Below are some records. Return exactly the lines from the one with "0); [done|by left]." to the one with "intros jobs. apply", and nothing else.

Material for the task:
■ ■ ■
Definition overlapping_transitions (w : World) (targets : list TargetId) : list nat :=
  filter (λ address,
      from_option (λ s, overlaps (w_state w) (ts_targets s) targets) false
        (snapshot (w_transitions w) address) = true)
    (TransitionRegistry_active (w_transitions w)).

Definition cancel_transition_targets_with_reason (targets : list TargetId)
    (reason : TransitionCancellation) : task unit :=
  overlapping ← reading (λ _ w, overlapping_transitions w targets);
  _ ← task_map (λ address,
        Step None (λ _ w, (set_transitions w (request_abort (w_transitions w) address reason), tt))
          Return) overlapping;
  _ ← task_map (λ address,
        Await (λ w, entry_terminal (w_transitions w) address) (Return tt)) overlapping;
  Return tt.
Definition cancel_transition_targets (targets : list TargetId) : task unit :=
  cancel_transition_targets_with_reason targets ConflictingMutation.

(** ** Permission *)

Section permission.
Context (op : Operation).
Notation WP := (wp (guarded op)).

Lemma normalize_nil devices : normalize_device_ids devices = [] → devices = [].
Proof.
  intros Hn%dedup_adjacent_nil. apply Permutation_nil_r. rewrite <-Hn.
  symmetry. apply merge_sort_Permutation.
Qed.

Lemma safe_save_step ds b : safe op ds b save_step.
Proof.
  apply safe_step; [|apply list_subseteq_nil]. intros o w.
  destruct (save_complete _ _); cbn; [|by left]. right; left. destruct w. unfold saves. split_and!; [done..|by exists true].
Qed.

Lemma safe_run_mutation_job {T} ds b (job : task (daemon T)) :
  safe op ds b job → safe op ds b (run_mutation_job job).
Proof.
  intros Hjob. apply safe_bind; [by apply safe_catch|]. intros caught. cbn zeta.
  destruct (committed _); [|apply safe_return].
  apply safe_bind; [apply safe_save_step|]. intros [[]|error]; [apply safe_return|].
  apply safe_bind; [|intros; apply safe_return].
  apply safe_step; [|apply list_subseteq_nil]. intros o w. right; left. destruct w.
  unfold saves. split_and!; [done..|by exists false].
Qed.

(** A mutation of [devices] under the permission for [ds]. *)
Lemma wp_execute_inner {T} ds b devices g (job : task (daemon T)) notify past :
  (∀ d, d ∈ ds → authorised op d g past) → (b → granted op past) →
  (devices ≠ [] → entitled ds b) → safe op ds b job →
  WP (execute_inner devices (Some g) job notify) past (λ _ _, True).
Proof.
  intros Hds Hb Hdev Hjob.
  assert (entitled ds b → granted op past) as Hent.
  { intros [Hb'|Hne]; [auto|]. destruct ds as [|d ds']; [done|].
    eapply authorised_granted. apply Hds. left. }
  apply wp_attempt. intros o w w' x. cbn.
  destruct (negb _) eqn:Hg; intros [= <- <-].
  { split; [|done]. split; [left; by destruct w|]. by intros d ?%elem_of_nil. }
  apply negb_false_iff, Z.eqb_eq in Hg. split.
  - split; [|by intros d ?%elem_of_nil].
    destruct (normalize_device_ids devices) as [|d l] eqn:Hn.
    + left. by destruct w.
    + right; right. apply Hent, Hdev. intros ->. done.
  - cbn [wp]. assert (cleared op ds b (past ++ [Stepped None o w (set_state w
       (fold_left reserve_generation (normalize_device_ids devices) (w_state w)))])) as Hc.
    { split; [intros d Hd; by eapply permitted_by_step; [apply Hds|]|].
      intros Hb'. eapply granted_mono, Hb; [by apply prefix_app_r|done]. }
    apply wp_bind. eapply wp_mono; [by apply safe_run_mutation_job|].
    intros result tr Hp Hc'. case_match eqn:Hnotify; [|done].
    apply andb_true_iff in Hnotify as [[_ Hne]%andb_true_iff _].
    apply negb_true_iff, bool_decide_eq_false in Hne. split; [|done].
    apply (cleared_granted op ds b); [|exact Hc']. apply Hdev. intros ->. by apply Hne.
Qed.

Lemma wp_mutate ds b devices g (job : task (daemon unit)) past :
  (∀ d, d ∈ ds → authorised op d g past) → (b → granted op past) →
  (devices ≠ [] → entitled ds b) → safe op ds b job →
  WP (mutate devices g job) past (λ _ _, True).
Proof. intros ????. apply wp_bind. by eapply wp_mono; [eapply wp_execute_inner|]. Qed.
Lemma wp_mutate_collection ds b devices g applied denied (job : task (daemon unit)) past :
  (∀ d, d ∈ ds → authorised op d g past) → (b → granted op past) →
  (devices ≠ [] → entitled ds b) → safe op ds b job →
  WP (mutate_collection devices g applied denied job) past (λ _ _, True).
Proof. intros ????. apply wp_bind. by eapply wp_mono; [eapply wp_execute_inner|]. Qed.

Lemma safe_send_update ds b target operation :
  TargetId_device_id target ∈ ds → safe op ds b (send_update target operation).
Proof. intros Hin. apply safe_step; [by left|]. cbn. intros d ->%list_elem_of_singleton. done. Qed.
Lemma safe_apply_target_state ds b target state :
  TargetId_device_id target ∈ ds → safe op ds b (apply_target_state target state).
Proof.
  intros Hin. unfold apply_target_state. repeat case_match; try by apply safe_send_update.
  apply safe_attempt; [apply safe_reading|]. intros. by apply safe_send_update.
Qed.

Lemma overlapping_nil w : overlapping_transitions w [] = [].
Proof.
  unfold overlapping_transitions. induction (TransitionRegistry_active _) as [|a l IH]; [done|].
  rewrite filter_cons, IH, decide_False; [done|].
  destruct (snapshot _ _) as [s|]; [|done]. cbn. unfold overlaps.
  induction (ts_targets s) as [|t ts IHt]; [done|]. by cbn.
Qed.

(** Cancelling keeps every permission; without targets it cancels nothing. *)
Lemma wp_cancel targets reason past :
  (targets ≠ [] → granted op past) →
  WP (cancel_transition_targets_with_reason targets reason) past (λ _ _, True).
Proof.
  intros Hgr. apply wp_bind, wp_reading. intros o w.
  destruct targets as [|t targets]; [by rewrite overlapping_nil|].
  eapply wp_mono; [|done]. apply (safe_weaken op [] [] True True); [done|by left| |].
  - apply safe_bind; [|intros _; apply safe_bind; [|intros; apply safe_return]].
    + apply safe_map. intros a _. apply safe_step; [right; right; by left|apply list_subseteq_nil].
    + apply safe_map. intros a _. apply safe_await.
  - split; [by intros d ?%elem_of_nil|]. intros _.
    eapply granted_mono, Hgr; [by apply prefix_app_r|done].
Qed.
End permission.
(* ===== verification/Sequencers.v ===== *)
(** * Device sequencers: the locks of [luminated/src/daemon/executor.rs]

    Jobs acquire one mutex per device before they run.  [run_normalized_sequenced_job]
    acquires them in the order of the device identifiers; the claims show that jobs which
    do so never deadlock, whatever jobs arrive, and that the topology job, which acquires
    the sequencers of reappearing devices while it holds those of the known ones
    ([daemon/topology.rs]), can deadlock with one. *)

From S2P Require Import Prelude Model Daemon Topology Executor.

(** ** The order of acquisition *)

Definition device_lt (a b : DeviceId) : Prop := device_le a b ∧ a ≠ b.

#[export] Instance device_le_trans : Transitive device_le.
Proof. intros a b c. unfold device_le. apply transitivity. Qed.
#[export] Instance device_le_total : Total device_le.
Proof. intros a b. unfold device_le. apply total, _. Qed.
#[export] Instance device_le_antisymm : AntiSymm (=) device_le.
Proof.
  intros [a] [b] Hab Hba. f_equal. unfold device_le in *. cbn in *. by apply (anti_symm String.le).
Qed.

Lemma device_lt_trans a b c : device_lt a b → device_lt b c → device_lt a c.
Proof.
  intros [H1 Hne] [H2 Hne']. split; [by etrans|]. intros ->. apply Hne'. by apply (anti_symm device_le).
Qed.

Lemma dedup_adjacent_sorted l :
  StronglySorted device_le l → StronglySorted device_lt (dedup_adjacent l).
Proof.
  induction 1 as [|x l Hl IH Hx]; [constructor|]. cbn.
  assert (∀ y, y ∈ dedup_adjacent l → device_le x y) as Hle.
  { intros y Hy. rewrite elem_of_dedup_adjacent in Hy. rewrite Forall_forall in Hx. by apply Hx. }
  destruct (dedup_adjacent l) as [|z l'] eqn:E; [repeat constructor|].
  case_decide as Hxz; [done|]. constructor; [done|].
  assert (device_lt x z) as Hlt by (split; [apply Hle; left|done]).
  constructor; [done|]. inversion IH as [|? ? ? Hz]; subst.
  eapply Forall_impl; [exact Hz|]. intros y. by apply device_lt_trans.
Qed.

(** The devices, each once, in order. *)
Lemma normalize_sorted devices : StronglySorted device_lt (normalize_device_ids devices).
Proof. apply dedup_adjacent_sorted, StronglySorted_merge_sort; apply _. Qed.
Lemma elem_of_normalize devices d : d ∈ normalize_device_ids devices ↔ d ∈ devices.
Proof. unfold normalize_device_ids. by rewrite elem_of_dedup_adjacent, merge_sort_Permutation. Qed.

(** ** Jobs and their locks *)

(** A job has some sequencers and waits for others, the first one next. *)
Record SequencedJob := { sj_held : list DeviceId; sj_wanted : list DeviceId }.

(** [run_normalized_sequenced_job], before it has locked anything. *)
Definition sequenced_job (devices : list DeviceId) : SequencedJob :=
  {| sj_held := []; sj_wanted := normalize_device_ids devices |}.

(** A job locks a free sequencer; a job with all of its sequencers runs and drops them. *)
Inductive lock_step (jobs : list SequencedJob) : list SequencedJob → Prop :=
| lock_acquire i held d wanted :
    jobs !! i = Some {| sj_held := held; sj_wanted := d :: wanted |} →
    (∀ j job, jobs !! j = Some job → d ∉ sj_held job) →
    lock_step jobs (<[i := {| sj_held := held ++ [d]; sj_wanted := wanted |}]> jobs)
| lock_finish i held :
    jobs !! i = Some {| sj_held := held; sj_wanted := [] |} →
    lock_step jobs (delete i jobs).

(** Jobs arrive at any time. *)
Inductive sequencer_step (jobs : list SequencedJob) : list SequencedJob → Prop :=
| seq_arrive devices : sequencer_step jobs (jobs ++ [sequenced_job devices])
| seq_lock jobs' : lock_step jobs jobs' → sequencer_step jobs jobs'.

(** What is left to do. *)
Definition work (jobs : list SequencedJob) : nat :=
  sum_list_with (λ job, S (length (sj_wanted job))) jobs.

(** ** The sequencers that a rescan adds *)

(** [sequencers_for_new_devices] *)
Definition new_devices (known changed : list DeviceId) : list DeviceId :=
  normalize_device_ids (filter (λ d, d ∉ known) changed).

(** The topology job locks the known devices, then, while it runs, the new ones. *)
Definition topology_job (known changed : list DeviceId) : SequencedJob :=
  {| sj_held := []; sj_wanted := normalize_device_ids known ++ new_devices known changed |}.

(** ** Progress *)

(** A job waits only for sequencers above those it has. *)
Definition ordered (job : SequencedJob) : Prop :=
  StronglySorted device_lt (sj_wanted job) ∧
  ∀ h d, h ∈ sj_held job → d ∈ sj_wanted job → device_lt h d.

Lemma lock_step_ordered jobs jobs' : lock_step jobs jobs' → Forall ordered jobs → Forall ordered jobs'.
Proof.
  intros [i held d wanted Hi Hfree|i held Hi] Hall.
  - apply Forall_insert; [done|]. eapply Forall_lookup_1 in Hall as [Hs Hh]; [|exact Hi].
    cbn in *. apply StronglySorted_inv in Hs as [Hs Hd]. split; [done|]. cbn.
    intros h d' [Hin| ->%list_elem_of_singleton]%elem_of_app Hd'; [by apply Hh; [|right]|].
    rewrite Forall_forall in Hd. by apply Hd.
  - apply Forall_forall. intros job Hin. rewrite Forall_forall in Hall. apply Hall.
    eapply elem_of_sublist; [exact Hin|]. apply sublist_delete.
Qed.

Lemma sequencer_steps_ordered jobs : rtc sequencer_step [] jobs → Forall ordered jobs.
Proof.
  intros Hr. assert (Forall ordered []) as Hnil by constructor. revert Hnil.
  induction Hr as [|jobs1 jobs2 jobs3 Hs _ IH]; [done|]. intros Hall. apply IH.
  destruct Hs as [devices|jobs' Hl]; [|by eapply lock_step_ordered].
  apply Forall_app. split; [done|]. constructor; [|done]. split; [apply normalize_sorted|].
  intros h d. cbn. by rewrite elem_of_nil.
Qed.

(** Among jobs that all wait, one waits for the greatest sequencer. *)
Lemma greatest_wanted (jobs : list SequencedJob) :
  jobs ≠ [] → (∀ job, job ∈ jobs → sj_wanted job ≠ []) →
  ∃ i held d wanted, jobs !! i = Some {| sj_held := held; sj_wanted := d :: wanted |} ∧
    ∀ job d' wanted', job ∈ jobs → sj_wanted job = d' :: wanted' → device_le d' d.
Proof.
  induction jobs as [|[held [|d wanted]] jobs IH]; intros Hne Hall; [done| |].
  { exfalso. by apply (Hall {| sj_held := held; sj_wanted := [] |}); [left|]. }
  destruct jobs as [|job jobs].
  { exists 0, held, d, wanted. split; [done|].
    intros job d' wanted' ->%list_elem_of_singleton [= <- <-]. by destruct (total device_le d d). }
  destruct IH as (i & held2 & d2 & wanted2 & Hi & Hmax); [done|intros; apply Hall; by right|].
  destruct (total device_le d d2) as [Hle|Hle].
  - exists (S i), held2, d2, wanted2. split; [done|].
    intros job' d' wanted' [->|Hin]%elem_of_cons Hw; [by simplify_eq/=|by eapply Hmax].
  - exists 0, held, d, wanted. split; [done|].
    intros job' d' wanted' [->|Hin]%elem_of_cons Hw; [injection Hw as <- <-; by destruct (total device_le d d)|].
    etrans; [by eapply Hmax|done].
Qed.

Lemma ordered_progress jobs : Forall ordered jobs → jobs ≠ [] → ∃ jobs', lock_step jobs jobs'.
Proof.
  intros Hall Hne.
  destruct (decide (Exists (λ job, sj_wanted job = []) jobs)) as [Hex|Hno].
  { apply Exists_exists in Hex as ([held wanted] & [i Hi]%list_elem_of_lookup & Hw). cbn in Hw.
    subst wanted. eexists. by eapply lock_finish. }
  destruct (greatest_wanted jobs Hne) as (i & held & d & wanted & Hi & Hmax).
  { intros job Hin Hw. apply Hno, Exists_exists. eauto. }
  eexists. eapply lock_acquire; [exact Hi|]. intros j job Hj Hd.
  assert (job ∈ jobs) as Hin by by eapply list_elem_of_lookup_2.
  destruct (sj_wanted job) as [|d' wanted'] eqn:Hw.
  { apply Hno, Exists_exists. eauto. }
  rewrite Forall_forall in Hall. destruct (Hall job Hin) as [_ Hlt].
  destruct (Hlt d d') as [Hle Hneq]; [done|rewrite Hw; left|].
  apply Hneq. apply (anti_symm device_le); [done|]. by eapply Hmax.
Qed.

Lemma lock_step_work jobs jobs' : lock_step jobs jobs' → work jobs' < work jobs.
Proof.
  intros [i held d wanted Hi Hfree|i held Hi].
  - unfold work. rewrite <-(take_drop_middle jobs i _ Hi) at 2.
    rewrite insert_take_drop by (by eapply lookup_lt_Some).
    rewrite !sum_list_with_app. cbn. lia.
  - unfold work. rewrite <-(take_drop_middle jobs i _ Hi) at 2. rewrite delete_take_drop.
    rewrite !sum_list_with_app. cbn. lia.
Qed.

(** ** Claims *)

(** C8: Jobs that lock the sequencers of their devices in the order of the identifiers
    never deadlock: whatever jobs arrive and however they interleave, while a job is
    unfinished some job can take a step, and each step reduces the work that is left, so
    that every job finishes once no more arrive. *)
Theorem sequencers_never_deadlock jobs :
  rtc sequencer_step [] jobs →
  (jobs ≠ [] → ∃ jobs', lock_step jobs jobs') ∧
  (∀ jobs', lock_step jobs jobs' → work jobs' < work jobs).
Proof.
  intros Hr%sequencer_steps_ordered. split; [by apply ordered_progress|apply lock_step_work].
Qed.

(** The topology job can deadlock with a mutation.  A mutation of a withdrawn device
    and a known one holds the first and waits for the second, which the topology job
    holds while it waits for the sequencer of the first, which has reappeared: no step
    is possible. *)
Theorem topology_job_deadlocks :
  let lamp := DeviceId_new "lamp" in
  let strip := DeviceId_new "strip" in
  ∃ jobs, rtc lock_step [sequenced_job [strip; lamp]; topology_job [strip] [lamp]] jobs ∧
    jobs ≠ [] ∧ ¬ ∃ jobs', lock_step jobs jobs'.
Proof.
  intros lamp strip.
  exists [{| sj_held := [lamp]; sj_wanted := [strip] |}; {| sj_held := [strip]; sj_wanted := [lamp] |}].
  split_and!; [|done|].
  - eapply rtc_l; [eapply (lock_acquire _ 0 [] lamp [strip]); [by vm_compute|]|].
    { intros j job Hj%list_elem_of_lookup_2. repeat (apply elem_of_cons in Hj as [->|Hj]; [set_solver|]).
      by apply elem_of_nil in Hj. }
    eapply rtc_l; [eapply (lock_acquire _ 1 [] strip [lamp]); [by vm_compute|]|].
    { intros j job Hj%list_elem_of_lookup_2. cbn in Hj.
      apply elem_of_cons in Hj as [->|Hj]; [cbn; by intros ?%list_elem_of_singleton|].
      apply elem_of_cons in Hj as [->|Hj]; [set_solver|]. by apply elem_of_nil in Hj. }
    apply rtc_refl.
  - intros [jobs' [[|[|i]] held d wanted Hi Hfree|[|[|i]] held Hi]]; simplify_eq/=.
    + eapply (Hfree 1); [done|by left].
    + eapply (Hfree 0); [done|by left].
Qed.

Lemma sequencers_never_deadlock_witness :
  let jobs := [sequenced_job [DeviceId_new "strip"; DeviceId_new "lamp"]] in
  (jobs ≠ [] → ∃ jobs', lock_step jobs jobs') ∧
  (∀ jobs', lock_step jobs jobs' → work jobs' < work jobs).
Proof.
  intros jobs. apply (sequencers_never_deadlock jobs). apply rtc_once.
  apply (seq_arrive [] [DeviceId_new "strip"; DeviceId_new "lamp"]).
Defined.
■ ■ ■
Answer for this exercise:
    + eapply (Hfree 0); [done|by left].
Qed.

Lemma sequencers_never_deadlock_witness :
  let jobs := [sequenced_job [DeviceId_new "strip"; DeviceId_new "lamp"]] in
  (jobs ≠ [] → ∃ jobs', lock_step jobs jobs') ∧
  (∀ jobs', lock_step jobs jobs' → work jobs' < work jobs).
Proof.
  intros jobs. apply (sequencers_never_deadlock jobs). apply rtc_once.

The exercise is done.